Infants do not describe pain. They manifest symptoms and signs non-verbally.
It’s 1952. The six month old was noted to be irritable, febrile and not himself. The diagnosis of poliomyelitis required three weeks to establish.
The infant’s survival required several operations to relieve spastic paralysis and footdrop. Luckily, he did not require long term ventilatory assistance, such as it was in 1952. During the uncertainties of the acute phase, he was placed into an iron lung. He survived.
As a growing child, he noted peer group mobility issues, but did not personally program them as handicaps or impairments. No such politically correct language concepts existed or even appeared needed at the time. His integration into a classroom and the sequence of his existence required personal acceptance of his health status as matter-of-fact reality.
How does Garrison Keillor describe the resident’s of Lake Wobegone? “…where all the women are strong, all the men are good looking, and all the children are above average…” Being above average is not all that difficult. To put it bluntly, as George Sheehan, MD, advanced, “the average person has simply settled for less, has accepted mediocrity. But the goal of life is not to be an average human being but to be the best human being one can be.”

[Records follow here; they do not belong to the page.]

(** * The CPU that is chosen *)

Lemma select_fair_ok p f wf me me_task s :
  CONFIG_SCHED_HMP_ENHANCEMENT = false -> off s p -> spans_ok s -> 0 <= me < NR_CPUS ->
  sched_task_group (tasks s me_task) = 0 ->
  exists s' c, select_task_rq_fair p f wf me me_task s = Some (s', c) /\ nudged p s s'.
Proof.
  intros He O Hs Hm Hg. pose proof (nudged_refl p s O) as R. unfold select_task_rq_fair.
  case_match; [by eexists _, _|]. case_match; [by eexists _, _|].
  pose proof (nudged_fork p me (has_flag f Enh.SD_BALANCE_FORK) s O) as N1.
  destruct (hmp_fork_balance p me _ s) as [s1 [new|new]]; cbn [fst] in N1; [by eexists _, _|].
  pose proof (nd_off _ _ _ N1) as O1. pose proof (off_ok _ _ O1) as B1.
  assert (G1 : sched_task_group (tasks s1 p) = 0) by (apply (li_group _ _ (bo_lists _ _ B1)), O1).
  assert (G2 : sched_task_group (tasks s1 me_task) = 0).
  { destruct (decide (me_task = p)) as [->|]; [done|]. by rewrite (ot_tasks _ _ _ (nd_others _ _ _ N1)). }
  destruct (select_cfs_some s1 p f me me_task new (has_flag wf WF_SYNC) B1 (spans_topo _ _ (ot_topo _ _ _ (nd_others _ _ _ N1)) Hs)
              Hm G1 G2) as [c ->]. cbn [mbind option_bind]. rewrite He.
  pose proof (nudged_wakeup p c s1 O1) as N2. destruct (hmp_wakeup_select p c s1) as [s2 c2]. cbn [fst] in N2.
  eexists _, _. split; [done|]. by apply (nudged_trans _ _ s1).
Qed.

Jack London was more assertive: “I would rather be ashes than dust! The proper function of man is to live, not to exist. I shall use my time.”
By age twelve, our polio survivor became a weight lifter. He succeeded in gaining substantial upper body strength. This enabled unassisted ambulation and participation in ADL’s (“activities of daily living”). His upper body abilities included feats of rope climbing that quickly brought him to the attention of coaches and Phys Ed teachers and enabled him, with the encouragement of teachers and coaches, to join the gymnastics team as a sophomore in high school. Not vaulting, not tumbling, but competing in the disciplines of still rings (Iron Cross), parallel bars and pommel horse.
He jokes that he was always penalized for his dismounts…” my weak point”… but this remarkable young man went on to become by 1970 the second place finisher in the Garden State Gymnastics Competition. But who remembers number two? His current post-polio syndrome is characterized by the exacerbation of existing or new health problems, as muscle weakness and fatigability, general fatigue, and pain. This is a lower motor neuron disorder associated with an ongoing process of denervation and re-innervation that are out of synchrony. Physiotherapy seems to help, as does avoidance of inactivity.
Yet another call for increased self-motivation and incredible self-discipline, especially for a 58 year old who would just as soon chill. But post-polio health interventions do not make the cut list for twenty-first century American Health Care Reform. At best, it is difficult to pre-certify a condition whenever “evidence-based medical data” is missing or incomplete.
So how do the survivors of the 20th Century’s Iron Lung Age do in this post-modern twenty-first century? Sort of OK, but mostly, on their own and without much support, no pun intended. How economical is that?
When asked how sports and athletics have impacted our patient’s life, his ready reply is “workouts are the best possible use for my small slice of eternity … this is about my responsibility to myself.” And he contributes mightily to his community… but that aspect of this story is for another time.
Have we crossed some mythical boundary, some apocalyptic moment and epiphany that demands that our health and care must now belong to mother government, with an implied reduction to negligible or non-existent the role of self-care and personal responsibility?
If we physicians are to be limited in our therapeutic choices because of sparse assets or available resources, should we not then be more committed to promoting behavior that leads to a healthier populace? No matter what the underlying condition or diagnosis? And can we not become better examples for our patients?
Or is prevention only to be trusted in the hands of legislators, and via a language that decries bad habits through punitive taxation and regulation rather than reasonable personal choices?
Do we actually need to rely upon legislative mandates to alter food choices, habit management, or personal responsibility, and, by extension, our personal liberty?
“Effort is the measure of a man,” wrote William James. And in 1986, Sheehan concluded that “making the effort moves you up in character. It is certain to keep you above average.”
And ahead of whatever health care reform might lay in our immediate future.
Jeffrey Hall Dobken is an assistant clinical professor of pediatric immunology and allergy, and certified bioethicist at Weill Cornell School of Medicine in New York City.